>>>>

(** * Stack-frame simulation engine of c-viz-internals

    A shallow embedding of [frontend/src/utils/stackSimulator.js] and of the
    clamping done by its caller ([StackVisualizer]), followed by the
    properties of the recursive execution trace it synthesises.

    Conventions of the embedding.

    - A JavaScript number that holds an integer is a [Z]; the not-a-number
      value is kept apart ([None] where a parse can fail, [NaN] for the
      [maxDepth] argument).  Doubles are exact on integers up to 2^53 in
      magnitude; where the code adds, subtracts or multiplies, the result
      is rounded as a double rounds it ([JS.roundToDouble]).  The infinite
      values, which the code reaches beyond 2^1024 only, are not part of
      the embedding.
    - A JavaScript string is a [string] read as a sequence of code units
      from 0 to 255; white space and letter case are those of that range.
    - An AST node is either [Null] (the JSON value null) or an object with a
      type tag, a name, a line and a list of children.  A missing or null
      [name] is the empty string (both are falsy and the code only tests
      truthiness before use); a missing [children] is the empty list (every
      use is guarded by [|| []] or [?.]).
    - Reading a property of null raises a TypeError: functions that can do
      so return a [result].  The limit an engine puts on the depth of its
      call stack is not part of the embedding.
    - [console.log] calls are write-only diagnostics and are left out. *)

From Equations Require Import Equations.
From Stdlib Require Import ZArith String Ascii List Bool Arith Lia DecimalString.
Import ListNotations.

#[local] Open Scope string_scope.
#[local] Open Scope list_scope.
#[local] Open Scope Z_scope.

(** ** Outcomes of code that can raise *)

Inductive result (A : Type) : Type :=
| Ok (a : A)
| TypeError.
Arguments Ok {A} a.
Arguments TypeError {A}.

Definition bind {A B : Type} (r : result A) (k : A -> result B) : result B :=
  match r with
  | Ok a => k a
  | TypeError => TypeError
  end.

Notation "x <- r ;; k" := (bind r (fun x => k))
  (at level 61, r at next level, right associativity).

(** ** JavaScript primitives used by the simulator *)

Module JS.

(** Truthiness of a string: only the empty string is falsy. *)
Definition truthy (s : string) : bool :=
  match s with
  | EmptyString => false
  | String _ _ => true
  end.

(** The white space and line terminators among the code units below 256:
    TAB, LF, VT, FF, CR, SPACE and NO-BREAK SPACE. *)
Definition isWhiteSpace (c : ascii) : bool :=
  let n := nat_of_ascii c in
  ((9 <=? n)%nat && (n <=? 13)%nat) || (n =? 32)%nat || (n =? 160)%nat.

Fixpoint trimStart (cs : list ascii) : list ascii :=
  match cs with
  | c :: cs' => if isWhiteSpace c then trimStart cs' else cs
  | [] => []
  end.

(** [String.prototype.trim]. *)
Definition trim (s : string) : string :=
  string_of_list_ascii
    (rev (trimStart (rev (trimStart (list_ascii_of_string s))))).

(** The upper-case letters below 256 are A to Z and U+00C0 to U+00DE
    without the multiplication sign U+00D7; each has its lower-case form 32
    places further on. *)
Definition lowerChar (c : ascii) : ascii :=
  let n := nat_of_ascii c in
  if ((65 <=? n)%nat && (n <=? 90)%nat)
     || ((192 <=? n)%nat && (n <=? 222)%nat && negb (n =? 215)%nat)
  then ascii_of_nat (n + 32)
  else c.

(** [String.prototype.toLowerCase]. *)
Fixpoint toLowerCase (s : string) : string :=
  match s with
  | EmptyString => EmptyString
  | String c s' => String (lowerChar c) (toLowerCase s')
  end.

(** [s.includes(sub)]. *)
Fixpoint includes (sub s : string) : bool :=
  if prefix sub s then true
  else match s with
       | EmptyString => false
       | String _ s' => includes sub s'
       end.

(** Value of a character as a digit, in radix up to 36. *)
Definition digitValue (c : ascii) : option Z :=
  let n := Z.of_nat (nat_of_ascii c) in
  if (48 <=? n) && (n <=? 57) then Some (n - 48)
  else if (97 <=? n) && (n <=? 122) then Some (n - 87)
  else if (65 <=? n) && (n <=? 90) then Some (n - 55)
  else None.

(** The longest prefix of radix-[radix] digits, read as a number; [acc] is
    the value read so far, [None] while no digit has been read. *)
Fixpoint parseDigits (radix : Z) (cs : list ascii) (acc : option Z) : option Z :=
  match cs with
  | [] => acc
  | c :: cs' =>
      match digitValue c with
      | Some d =>
          if d <? radix
          then parseDigits radix cs'
                 (Some (match acc with Some a => a * radix + d | None => d end))
          else acc
      | None => acc
      end
  end.

(** The double nearest to an integer: the integer itself below 2^53 in
    magnitude, and otherwise the nearest integer with 53 significant bits,
    the one with an even last bit when two are equally near. *)
Definition roundToDouble (z : Z) : Z :=
  let a := Z.abs z in
  if a <? 2 ^ 53 then z
  else
    let e := Z.log2 a - 52 in
    let q := Z.shiftr a e in
    let r := a - Z.shiftl q e in
    let half := Z.shiftl 1 (e - 1) in
    let q := if (half <? r) || ((r =? half) && Z.odd q) then q + 1 else q in
    Z.sgn z * Z.shiftl q e.
(** * eps-packages-scrapping-api: a shallow embedding of [main.py]

    The module scrapes a logistics portal and serves the parsed package list.
    It keeps three pieces of process-wide state: the [requests] session (its
    cookie jar), the [CACHE] dictionary and the [lru_cache] table in front of
    [get_config].  The embedding threads them through a state-and-exception
    monad; what a call observes of the outside world (the clock, the content of
    [config.ini], the answers of the portal) is an explicit environment.

    Conventions.
    - A Python [str] is a Rocq [string] whose characters are read as the code
      points U+0000..U+00FF.
    - A Python [float] is a primitive binary64 [float]; the arithmetic of
      [get_packages] is the IEEE arithmetic of the source.
    - Library routines with a large grammar of their own are taken as
      parameters: [float] applied to a [str], and the parse-and-select step
      [BeautifulSoup(text, 'html.parser').select('#fTrackingPaquetes [data-groups]')].
    - [ConfigParser] values are taken literally (no [%(name)s] interpolation),
      and [config.ini], when present, is a well-formed ini file. *)

From Stdlib Require Import ZArith Floats Ascii String.
From stdpp Require Import gmap strings list.

Local Open Scope string_scope.
Local Open Scope list_scope.

(** ** Exceptions and results *)

Inductive exn : Type :=
  | KeyError
  | ValueError
  | TypeError
  | AttributeError
  | OverflowError
  | NoSectionError
  | NoOptionError
  | RequestException.

Inductive result (A : Type) : Type :=
  | Ok (a : A)
  | Raise (e : exn).
Arguments Ok {A} a.
Arguments Raise {A} e.

#[global] Instance result_fmap : FMap result := fun A B f r =>
  match r with
  | Ok a => Ok (f a)
  | Raise e => Raise e
  end.

#[global] Instance exn_eq_dec : EqDecision exn.
Proof. solve_decision. Defined.

#[global] Instance result_ret : MRet result := fun A a => Ok a.
#[global] Instance result_bind : MBind result := fun A B f r =>
  match r with
  | Ok a => f a
  | Raise e => Raise e
  end.

(** ** Strings *)

(** [str.isspace] on one code point below U+0100. *)
Definition py_isspace (c : ascii) : bool :=
  match c with
  | "009" | "010" | "011" | "012" | "013"
  | "028" | "029" | "030" | "031" | " " | "133" | "160" => true
  | _ => false
  end%char.

(** [str.split()] without argument: maximal runs of non-space characters.
    [w] is the word being read, if any. *)
Fixpoint split_ws_from (w : option string) (s : string) : list string :=
  match s with
  | "" => match w with Some x => [x] | None => [] end
  | String c s' =>
      if py_isspace c then
        match w with
        | Some x => x :: split_ws_from None s'
        | None => split_ws_from None s'
        end
      else split_ws_from (Some (default "" w +:+ String c "")) s'
  end.

Definition py_split (s : string) : list string := split_ws_from None s.

(** [str.split(sep)] for a one-character separator: one more piece than there
    are separators, empty pieces kept. *)
Fixpoint py_split_on (sep : ascii) (s : string) : list string :=
  match s with
  | "" => [""]
  | String c s' =>
      if Ascii.eqb c sep then "" :: py_split_on sep s'
      else match py_split_on sep s' with
           | w :: ws => String c w :: ws
           | [] => [String c ""]
           end
  end.

(** [str.lower] on one code point below U+0100. *)
Definition py_lower_char (c : ascii) : ascii :=
  let n := nat_of_ascii c in
  if (65 <=? n)%nat && (n <=? 90)%nat then ascii_of_nat (n + 32)
  else if (192 <=? n)%nat && (n <=? 222)%nat && negb (n =? 215)%nat
       then ascii_of_nat (n + 32)
  else c.

Fixpoint py_lower (s : string) : string :=
  match s with
  | "" => ""
  | String c s' => String (py_lower_char c) (py_lower s')
  end.

(** ** Values handed to and returned by [get_config] *)

Inductive pyval : Type :=
  | PStr (s : string)
  | PInt (z : Z).

#[global] Instance pyval_eq_dec : EqDecision pyval.
Proof. solve_decision. Defined.

#[global] Instance pyval_countable : Countable pyval :=
  inj_countable'
    (fun v => match v with PStr s => inl s | PInt z => inr z end)
    (fun x => match x with inl s => PStr s | inr z => PInt z end)
    (fun v => match v with PStr _ | PInt _ => eq_refl end).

<<<<

Lines wanted from the listing above: the line with "if a <? 2 ^ 53 then z" up to and including the line with "(** * eps-packages-scrapping-api: a". Please write them out exactly, adding nothing else.

  if a <? 2 ^ 53 then z
  else
    let e := Z.log2 a - 52 in
    let q := Z.shiftr a e in
    let r := a - Z.shiftl q e in
    let half := Z.shiftl 1 (e - 1) in
    let q := if (half <? r) || ((r =? half) && Z.odd q) then q + 1 else q in
    Z.sgn z * Z.shiftl q e.
(** * eps-packages-scrapping-api: a shallow embedding of [main.py]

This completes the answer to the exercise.